Ratko was sent to Adelaide, where he worked in a glass factory at Kilkenny and lived at the Gawler migrant camp.

Leni and Bo joined him two months later and, through a friend from Ilzstadt, they found temporary accommodation in Adelaide’s west. Leni worked as a domestic before securing a job at the Dutch-owned Philips Electrical Industries, which manufactured electric shavers, infrared ray lamps and radio components. Every morning she would strap Bo into a baby seat on the back of her bicycle, and drop him off to a Polish woman who looked after him during the day.

Leni and Ratko worked hard to save enough money to return to Europe once their compulsory two years in Australia had expired. When they had nearly reached the two-year mark, Ratko announced that he wanted to buy a block of land in Adelaide to build a house. Leni was devastated as she was expecting to reunite with her mother and brothers. However, like many German women at the time, she had been taught that it was a woman’s duty to support her husband.

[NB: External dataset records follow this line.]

(** [myrealloc] when [realloc] finds memory: the element moves with its block. *)
Lemma myrealloc_wp s l f n p sz :
  heap_ok s l -> reoks s = [] -> size_ok sz ->
  wp (myrealloc f n p sz) s (fun q s' => reoks s' = [] /\
    match look ptrCompare (inl (p - sizeof_eyecatcher)) l with
    | None => q = 0 /\ s' = add_reports [FailedToReallocate f n] s
    | Some e => exists e' d, q = sptr e'.1 + sizeof_eyecatcher /\ ssize e'.1 = Heap_roundup sz /\
        (forall x, x ∈ drop_at ptrCompare (inl (p - sizeof_eyecatcher)) l -> sptr x.1 <> sptr e'.1) /\
        heap_ok s' (put ptrCompare e' (drop_at ptrCompare (inl (p - sizeof_eyecatcher)) l)) /\
        blocks s !! (p - sizeof_eyecatcher) = Some d /\ Zlen d = ssize e.1 + 16 /\
        reports s' = reports s ++ broken f n (ssize e.1) d /\
        blocks s' = <[sptr e'.1 := framed (kept (Heap_roundup sz) d)]> (delete (p - sizeof_eyecatcher) (blocks s))
    end).
Proof.
  intros Hok Hre Hsz. pose proof (roundup_bounds sz Hsz) as Hr. destruct Hsz as [Hsz0 Hsz1].
  set (size := Heap_roundup sz) in *. set (a := p - sizeof_eyecatcher).
  pose proof Hok as [(t & Ht & Hb) Hn Hbl Hc]. unfold myrealloc. fold a. fold size. apply wp_bind.
  destruct (remove_key_step (heap s) l t a Ht) as (h & t' & E & Hs' & Hm' & Hb'). specialize (Hb' I Hb).
  destruct (look ptrCompare (inl a) l) as [e|] eqn:El; cbn [fmap option_fmap option_map] in E.
  2: { exists None, s. split.
       { unfold on_tree. rewrite E. assert (h = heap s) as ->; [|by rewrite set_heap_id].
         pose proof (find_step (heap s) l t a Ht) as Hf. rewrite El in Hf.
         unfold TreeRemoveKey, TreeRemoveKeyIndex, TreeFind in *. rewrite (sm_bind_run _ _ _ _ _ Hf) in E. by injection E as <-. }
       apply wp_bind, wp_modify, wp_ret. done. }
  destruct (element_at s l a e Hok El) as (He & Hq & Hp & Hne & H0 & H1 & H2 & d & Hd & Hlen).
  set (l1 := drop_at ptrCompare (inl a) l) in *.
  eexists _, _. split; [by apply on_tree_run|]. set (s1 := set_heap h s).
  apply wp_bind. eexists _, _. split; [by apply (checkEyecatchers_run s1 f n p _ d)|]. set (s2 := add_reports _ s1).
  apply wp_bind. eexists _, _. split; [done|]. apply wp_bind, wp_modify.
  assert (Hu : to_u64 (size + 2 * sizeof_eyecatcher) = size + 16) by (unfold to_u64, sizeof_eyecatcher; rewrite Z.mod_small; lia).
  rewrite Hu, Hq. set (c := to_u64 (current_size s + to_u64 (size - ssize e.1))).
  assert (Hc' : c = to_u64 (size + in_use l1)).
  { unfold c. rewrite Hc, to_u64_add, (in_use_perm _ _ Hp). simpl. fold l1.
    rewrite (Z.add_comm _ (to_u64 _)), to_u64_add. f_equal. lia. }
  match goal with |- wp _ ?st _ => set (s3 := st) end.
  apply wp_bind. destruct (realloc_run s3 a (size + 16) d Hre Hd ltac:(lia)) as (q & Er & Hq0 & Hqn).
  eexists _, _. split; [exact Er|]. destruct (Z.eqb_spec q 0) as [|_]; [lia|]. set (s4 := set_blocks _ _).
  set (d2 := framed (kept size d)).
  assert (Hd2 : Zlen d2 = size + 16) by (unfold d2; rewrite Zlen_framed, Zlen_kept; lia).
  assert (Ee : write_eyecatchers q size s4 = Ok ((), set_blocks (<[q := d2]> (blocks s4)) s4)) by (apply frame_resized; [lia|apply lookup_insert_eq]).
  apply wp_bind. eexists _, _. split; [exact Ee|]. set (s5 := set_blocks _ s4).
  apply wp_bind. eexists _, _. split; [done|]. apply wp_bind, wp_modify.
  replace (reoks s5) with (@nil bool) by (by rewrite <- Hre). cbn [head default tail].
  set (z := to_u64 _). set (e' := (mkStorage f n q size, z)).
  assert (Hb5 : blocks s5 = <[q := d2]> (delete a (blocks s))) by (unfold s5, s4; cbn; apply insert_insert_eq).
  assert (Hbl1 : Forall (block_of (blocks s)) l1).
  { eapply Forall_Permutation in Hp; [|reflexivity]. rewrite Hp in Hbl. by apply Forall_cons in Hbl as [_ ?]. }
  assert (Hneq : forall x, x ∈ l1 -> sptr x.1 <> q).
  { intros x Hx. destruct Hqn as [-> | Hqn]; [by apply Hne|]. by apply (blocks_apart _ _ _ Hbl1 Hqn). }
  destruct (record_block (set_reoks [] s5) l1 e' d2) as (h' & Eh & Hrec);
    [exists t'; by split|exact (eq_trans Hm' Hn)|change (blocks (set_reoks [] s5)) with (blocks s5); rewrite Hb5; apply blocks_insert; [by apply blocks_delete|done]|done|simpl; lia|simpl; lia|
    change (blocks (set_reoks [] s5)) with (blocks s5); rewrite Hb5; apply lookup_insert_eq|done|done|].
  apply wp_bind. eexists _, _. split; [apply on_tree_run; exact Eh|]. apply wp_ret. split; [done|].
  exists e', d. split; [done|]. split; [done|]. split; [done|]. split; [by apply Hrec|]. split; [done|]. split; [done|]. split; [done|]. exact Hb5.
Qed.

Ratko purchased a small block and the family moved into a tin shed on the property while their home was built. Life was difficult, and some weeks there was so little money left over that Leni could not even afford a stamp to send a letter to her mother.

Leni suffered from debilitating homesickness and the enormous demands of assimilating into a culture in which the language, food and social customs were completely

alien to her. It was her son that kept her going. In 1957 Leni, Ratko and Bo became naturalised Australians. Ratko shortened his name to Ray and some of Leni’s neighbours started to call her Madelaine. She regarded this as a welcome sign of the acceptance she had always longed for, now realised among new Australian friends who knew little about her past life in Europe.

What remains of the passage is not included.